▽

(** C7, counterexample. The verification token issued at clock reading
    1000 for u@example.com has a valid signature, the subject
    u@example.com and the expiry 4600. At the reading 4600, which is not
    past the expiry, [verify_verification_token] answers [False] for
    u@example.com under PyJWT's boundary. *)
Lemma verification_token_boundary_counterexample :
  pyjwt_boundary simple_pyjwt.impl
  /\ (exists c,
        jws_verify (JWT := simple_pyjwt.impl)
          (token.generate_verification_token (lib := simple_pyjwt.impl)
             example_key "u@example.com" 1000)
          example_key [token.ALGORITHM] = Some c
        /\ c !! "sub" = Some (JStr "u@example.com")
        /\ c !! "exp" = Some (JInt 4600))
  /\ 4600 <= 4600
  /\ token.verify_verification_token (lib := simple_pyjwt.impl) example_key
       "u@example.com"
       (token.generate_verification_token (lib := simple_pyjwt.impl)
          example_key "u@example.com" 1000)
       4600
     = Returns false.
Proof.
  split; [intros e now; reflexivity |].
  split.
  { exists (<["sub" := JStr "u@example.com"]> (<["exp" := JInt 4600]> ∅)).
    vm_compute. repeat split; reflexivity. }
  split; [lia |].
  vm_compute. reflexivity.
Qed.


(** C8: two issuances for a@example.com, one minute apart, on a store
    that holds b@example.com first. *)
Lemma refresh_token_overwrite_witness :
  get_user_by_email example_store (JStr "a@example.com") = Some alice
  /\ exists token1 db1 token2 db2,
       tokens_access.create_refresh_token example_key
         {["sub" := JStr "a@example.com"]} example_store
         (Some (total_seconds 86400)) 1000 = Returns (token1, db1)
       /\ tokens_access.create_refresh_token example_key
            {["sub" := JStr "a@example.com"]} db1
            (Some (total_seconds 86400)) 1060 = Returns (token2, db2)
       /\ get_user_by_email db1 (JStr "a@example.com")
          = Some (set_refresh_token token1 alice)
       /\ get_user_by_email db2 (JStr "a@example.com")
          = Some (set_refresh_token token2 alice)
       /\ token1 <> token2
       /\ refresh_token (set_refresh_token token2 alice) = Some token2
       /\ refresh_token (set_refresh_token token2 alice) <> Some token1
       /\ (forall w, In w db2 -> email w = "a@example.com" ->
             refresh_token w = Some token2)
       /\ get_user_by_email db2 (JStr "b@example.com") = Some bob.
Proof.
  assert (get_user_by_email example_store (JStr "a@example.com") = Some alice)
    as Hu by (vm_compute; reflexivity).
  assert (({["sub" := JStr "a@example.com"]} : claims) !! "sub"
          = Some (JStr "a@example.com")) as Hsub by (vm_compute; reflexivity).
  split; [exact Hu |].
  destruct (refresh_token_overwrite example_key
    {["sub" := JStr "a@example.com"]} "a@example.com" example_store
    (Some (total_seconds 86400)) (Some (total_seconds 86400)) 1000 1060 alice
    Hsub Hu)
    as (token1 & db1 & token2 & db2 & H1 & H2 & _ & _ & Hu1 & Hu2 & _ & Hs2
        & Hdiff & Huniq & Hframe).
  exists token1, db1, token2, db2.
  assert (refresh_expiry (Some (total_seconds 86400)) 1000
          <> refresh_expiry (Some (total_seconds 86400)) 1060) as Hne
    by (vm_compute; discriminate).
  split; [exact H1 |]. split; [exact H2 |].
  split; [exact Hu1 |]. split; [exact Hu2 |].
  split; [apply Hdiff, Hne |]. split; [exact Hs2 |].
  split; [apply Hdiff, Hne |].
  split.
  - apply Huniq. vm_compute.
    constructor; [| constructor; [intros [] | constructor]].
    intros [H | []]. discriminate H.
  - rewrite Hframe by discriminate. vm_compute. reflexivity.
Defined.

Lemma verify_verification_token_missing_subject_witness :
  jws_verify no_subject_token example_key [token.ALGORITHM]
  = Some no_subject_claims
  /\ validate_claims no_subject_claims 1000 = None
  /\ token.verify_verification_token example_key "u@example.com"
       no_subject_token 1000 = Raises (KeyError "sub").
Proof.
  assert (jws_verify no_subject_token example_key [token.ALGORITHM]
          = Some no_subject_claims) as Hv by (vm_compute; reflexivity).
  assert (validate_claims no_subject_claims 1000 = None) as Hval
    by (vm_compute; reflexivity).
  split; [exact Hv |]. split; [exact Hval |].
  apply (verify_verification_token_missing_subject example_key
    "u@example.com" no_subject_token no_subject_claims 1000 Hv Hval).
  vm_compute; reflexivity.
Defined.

△

Beginning at the line that contains "<> refresh_expiry (Some" and ending at the last line above, copy each line without any change.

          <> refresh_expiry (Some (total_seconds 86400)) 1060) as Hne
    by (vm_compute; discriminate).
  split; [exact H1 |]. split; [exact H2 |].
  split; [exact Hu1 |]. split; [exact Hu2 |].
  split; [apply Hdiff, Hne |]. split; [exact Hs2 |].
  split; [apply Hdiff, Hne |].
  split.
  - apply Huniq. vm_compute.
    constructor; [| constructor; [intros [] | constructor]].
    intros [H | []]. discriminate H.
  - rewrite Hframe by discriminate. vm_compute. reflexivity.
Defined.

Lemma verify_verification_token_missing_subject_witness :
  jws_verify no_subject_token example_key [token.ALGORITHM]
  = Some no_subject_claims
  /\ validate_claims no_subject_claims 1000 = None
  /\ token.verify_verification_token example_key "u@example.com"
       no_subject_token 1000 = Raises (KeyError "sub").
Proof.
  assert (jws_verify no_subject_token example_key [token.ALGORITHM]
          = Some no_subject_claims) as Hv by (vm_compute; reflexivity).
  assert (validate_claims no_subject_claims 1000 = None) as Hval
    by (vm_compute; reflexivity).
  split; [exact Hv |]. split; [exact Hval |].
  apply (verify_verification_token_missing_subject example_key
    "u@example.com" no_subject_token no_subject_claims 1000 Hv Hval).
  vm_compute; reflexivity.
Defined.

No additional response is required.